Brasília dia a dia

O real e o imaginário misturados numa narrativa visual e ficcional do cotidiano das ruas da cidade. São os mesmos elementos que marcam a primeira impressão de Clarice Lispector sobre a capital, registrada na crônica Brasília: 1962.

O contato abrupto da escritora com as ruas vazias e a arquitetura inusitada a céu aberto revela a existência de matérias surrealistas como a "paisagem da insônia" e as "estátuas invisíveis".

Os registros começaram em outubro de 2009 e foram concluídos na noite das comemorações dos 50 anos da capital, em 21 de abril de 2010, como mostram as últimas imagens (primeiras desta página).

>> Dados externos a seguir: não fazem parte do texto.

(** An event in a common-timeout queue, and a heap with no free slot. *)
Definition full_heap : event_base :=
  after ([OpInitCommon 9 (mkTimeval 5 0); OpAssign 4 (-1) 0; OpAdd 4 (Some (mkTimeval 5 0x50000000))] ++
         flat_map (fun i => [OpAssign i (-1) 0; OpAdd i (Some (mkTimeval 1 0))]) [11; 12; 13; 14; 15; 16; 17]).

(** Moving an event from a common-timeout queue to the heap when memory
    runs out reports success, marks the timer as pending, and loses it: the
    event is in no queue and will not be found when its time comes. *)
Theorem retimed_event_lost_without_memory :
  exists b' e, event_add env_poor full_heap 4 (Some (mkTimeval 1 0)) = Done (0, b') /\
    evs b' !! 4 = Some e /\ has (ev_flags e) EVLIST_TIMEOUT = true /\ in_timeheap e = true /\
    Some 4 ∉ take (Z.to_nat (hn (timeheap b'))) (hp (timeheap b')) /\
    Forall (fun c => 4 ∉ ctl_events c) (common_timeout_queues b').
Proof.
  eexists _, _. split; [vm_compute; reflexivity|]. split; [vm_compute; reflexivity|].
  split; [reflexivity|]. split; [vm_compute; reflexivity|]. split.
  - apply (bool_decide_eq_false_1 (Some 4 ∈ _)). vm_compute. reflexivity.
  - repeat constructor. apply (bool_decide_eq_false_1 (4 ∈ _)). vm_compute. reflexivity.
Qed.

O projeto esteve em exposição na Livraria Cultura do shopping Casa Park entre os dias 22 de junho e 11 de julho de 2010.  

Aqueles que ficaram

Brasília, dia 22 de abril.

A Última Janela

Brasília, dia 21 de abril. No meio do Planalto Central, no campo do Eixo Monumental, um cinematógrafo voador projetou a porta de uma nova percepção. Todos os brasiliários foram chamados para a transmutação. A noite foi de grande movimento em direção à passagem luminosa. Um homem apareceu e contou o início da história, falou da construção, das chacinas e do sonho, mas nada comentou sobre a antiga civilização. Era o segredo, como já estava previsto para o juízo final.

O Céu na Terra

Brasília, dia 9 de abril. Por dias seguidos percebe-se algum tremor, algum ruído, e então as cores quentes tomam o céu. Ela, que um dia pousou entre os ministérios, vai decolar pra sempre antes do fim de abril. 

Eles não podem ver

Brasília, dia 1° de abril.

Seres da Natureza

Brasília, dia 30 de março. Brasília é concreto e é cerrado. Eis o paradoxo do planalto central. No centro a moderna civilização. No entorno a vida primitiva dos seres da natureza. E a harmonia se equilibra em pontas de cristais submersos.   

Longe na Memória

Brasília, dia 29 de março.

De Passagem

Brasília, dia 27 de março. Aterrissou no Plano Piloto da capital às 11 horas. Bom dia, muita chuva, e por lá, calor abafado, sabe como é, blá, blá, blá, negócio fechado. Às 4 da tarde esperava a chuva passar olhando o Museu Nacional pela janela. Cinza, vento, relâmpagos, trovões. Acabou a luz, acabou o telefone. Mas esse temporal passa hoje? Pingos. Pingos. Pingos. Parou a chuva. Corre e pega um lugar na Asa Sul. A cidade decola e leva o visitante embora.

Dor da Noite

Brasília, dia 25 de março. E ela se agarra na gente como se a gente fosse o alimento necessário a sua sobrevivência nessa cidade. E ela cerca a gente. E ela apaga as luzes dos postes, abafa os sons da rua e derrama um temporal de repente. E a gente se encolhe, se assusta, olha pros lados desconfiado, anda rápido. Mas finalmente a gente sente o abraço desesperado da noite como fazem aqueles vampiros que não controlam sua pulsão pelo sangue dos outros.